545
Regimens of progesterone supplementation for lactating dairy cows according to the presence of corpora lutea (CL) at the initiation of the timed AI program

Thursday, July 24, 2014: 10:45 AM
2505B (Kansas City Convention Center)
Rafael S. Bisinotto , Department of Animal Sciences, University of Florida, Gainesville, FL
Lucas O. Castro , Department of Animal Sciences, University of Florida, Gainesville, FL
Cesar D. Narciso , Department of Animal Sciences, University of Florida, Gainesville, FL
Natalia Martinez , Department of Animal Sciences, University of Florida, Gainesville, FL
Matheus B. Pansani , Department of Animal Sciences, University of Florida, Gainesville, FL
Leticia D.P. Sinedino , Department of Animal Sciences, University of Florida, Gainesville, FL
Patricia E. Carneiro , Department of Animal Sciences, University of Florida, Gainesville, FL
Nelleke S. van de Burgwal , Department of Animal Sciences, University of Florida, Gainesville, FL
Hendrika M Bosman , Department of Animal Sciences, University of Florida, Gainesville, FL
Rodolfo Daetz , Department of Animal Sciences, University of Florida, Gainesville, FL
William W. Thatcher , Department of Animal Sciences, University of Florida, Gainesville, FL
Josť E.P. Santos , Department of Animal Sciences, University of Florida, Gainesville, FL
Abstract Text: Objectives were to evaluate the effects of supplemental progesterone on fertility of dairy cows according to the presence of CL at the initiation of the Ovsynch-56 program (d-10 GnRH, d-3 PGF, h-16 GnRH, d0 AI). Cows had their ovaries evaluated by ultrasonography (d-10) and those without CL were assigned randomly to receive 0 (NoCL; n=558) or 2 intravaginal inserts containing progesterone (CIDR) from d-10 to d-3 (2CIDR; n=544). Cows with CL on d-10 were matched by pen and used as positive controls (Diestrus; n=543). The remaining cows bearing CL were assigned randomly to receive 0 (Control; n=388) or 1 CIDR inserts (1CIDR; n=393). Ovaries were scanned on d-3 for assessment of ovulation after the first GnRH and the presence of a newly formed CL. A subgroup of cows (n=365) had their ovaries scanned on d-1 and d1 for measurement of the ovulatory follicle and evaluation of the response to the second GnRH. Estrus was detected based on removal of tail chalk beginning on d-10. Pregnancy was evaluated 32 and 60 d after AI. Data were analyzed using the GLIMMIX procedure of SAS. A greater (P<0.01) proportion of NoCL and 2CIDR cows had a new CL on d-3 compared with Diestrus (71.6, 68.7, 43.2%), whereas no difference was observed between Control and 1CIDR (51.2, 56.6%). Fewer (P<0.01) NoCL and 2CIDR cows had CL on d-3 compared with Diestrus (71.6, 68.7, 88.0%) and no difference was observed between Control and 1CIDR (86.4, 87.6%). Progesterone supplementation reduced (P=0.05) the proportion of cows without CL inseminated before timed AI for first postpartum AI (2CIDR=10.9, NoCL=17.7%), but not for subsequent AI (2CIDR=19.0, NoCL=17.5%) or cows with CL (1CIDR=7.8, Control=9.1%).
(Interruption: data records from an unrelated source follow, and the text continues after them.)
(** * usefuls.js: browser-side helpers, embedded and verified

    A shallow embedding of [info-actions/site/common/js/usefuls.js]: the
    query codec ([queryParam], [params2query]), [arrayOfNodesWith],
    [preloadScript], [vimeoAutoPlay] and [watchIntersection].

    - JavaScript strings are sequences of UTF-16 code units.
    - JavaScript values are the inductive type [value].  A number is given
      by the decimal [m * 10^e], in normal form, that number-to-string
      conversion prints for it (the shortest one that reads back as the same
      double).  A numeral that [JSON.parse] reads stands for the decimal it
      writes: the rounding of a numeral that is not the shortest one of its
      double, the infinities, NaN and the sign of zero are not represented.
    - The object that [queryParam] fills is an ordinary object: a finite
      map of its own properties together with its prototype, which the
      setter of [__proto__] can replace and through which a lookup goes on
      when the object has no own property of the name.  The built-in
      prototypes are as ECMA-262 makes them; what a lookup finds in them is
      named, not computed.  Objects inside JSON values are association lists
      in property order (the place that JavaScript gives integer-like keys
      in that order is not represented).
    - Exceptions are explicit: a function that can throw returns a [result].
    - The platform functions the module calls ([String.prototype.split],
      [Array.prototype.join], [decodeURIComponent], [encodeURIComponent],
      [JSON.parse], [JSON.stringify], number-to-string conversion) are
      written out after ECMA-262 and ECMA-404, so that every definition
      evaluates on concrete inputs.
    - The DOM, event listeners, promises and observers are an explicit
      [world] threaded through the functions that touch them, with a log of
      the effects in the order they happen.  A function handed in by the
      caller is opaque: calling it is an entry of the log, and it returns.
    - The other functions of the file are embedded in the same way:
      [getNextData] reads a page given by its elements and by
      [window.__NEXT_DATA__]; [insertVimeoBox] works on the DOM as a tree
      (module [Dom]); [asap], [hostReactAppReady], [mediaMatcher],
      [setYMTarget] and [copyToClipboard] run in a world with the ready
      state, the layout, the media queries, the timers and the clipboard
      (module [Events]).  The global [ym] is there when a click comes, and
      returns. *)

From Stdlib Require Import ZArith NArith Ascii String Lia.
From stdpp Require Import base option list gmap.

Set Warnings "-register-all".
Open Scope N_scope.

(** ** Strings *)

(** A JavaScript string: UTF-16 code units, each below [65536]. *)
Abbreviation jsstring := (list N) (only parsing).

Definition ch (a : ascii) : N := N_of_ascii a.
Arguments ch : simpl never.

Fixpoint str (s : string) : list N :=
  match s with
  | EmptyString => []
  | String a r => ch a :: str r
  end.
Arguments str _%_string.

(** The code unit of the double quote. *)
Definition dquote : N := 34.

Definition code_unit (c : N) : Prop := c < 65536.

(** ** Exceptions *)

Inductive exn : Type :=
| Error (message : jsstring)
| TypeError
| SyntaxError
| URIError.

Inductive result (A : Type) : Type :=
| Ok (a : A)
| Throw (e : exn).
Arguments Ok {A} a.
Arguments Throw {A} e.

#[global] Instance result_ret : MRet result := fun _ a => Ok a.
#[global] Instance result_bind : MBind result := fun _ _ f r =>
  match r with
  | Ok a => f a
  | Throw e => Throw e
  end.
#[global] Instance result_fmap : FMap result := fun _ _ f r =>
  match r with
  | Ok a => Ok (f a)
  | Throw e => Throw e
  end.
Ovulation to the second GnRH was not affected by treatment and averaged 86.5%. The diameter of the ovulatory follicle tended to be reduced (P=0.07) by progesterone supplementation in cows lacking CL (2CIDR=17.0±0.4, NoCL=18.1±0.4 mm), but not in those with CL (1CIDR=17.5±0.4, Control=17.8±0.4 mm). Pregnancy per AI was greater (P≤0.08) for 2CIDR compared with NoCL and intermediate for Diestrus on d 32 (38.4, 32.7, 35.9%) and 60 (33.3, 28.3, 31.4%). This benefit was observed exclusively in cows not detected in estrus at AI. Progesterone supplementation reduced (P=0.05) P/AI in 1CIDR compared to Control on d 32 (38.3, 45.7%) but not on d 60 after AI (33.4, 37.4%), which was associated with smaller (P=0.04) pregnancy loss in the 1 CIDR group (4.0, 12.6%).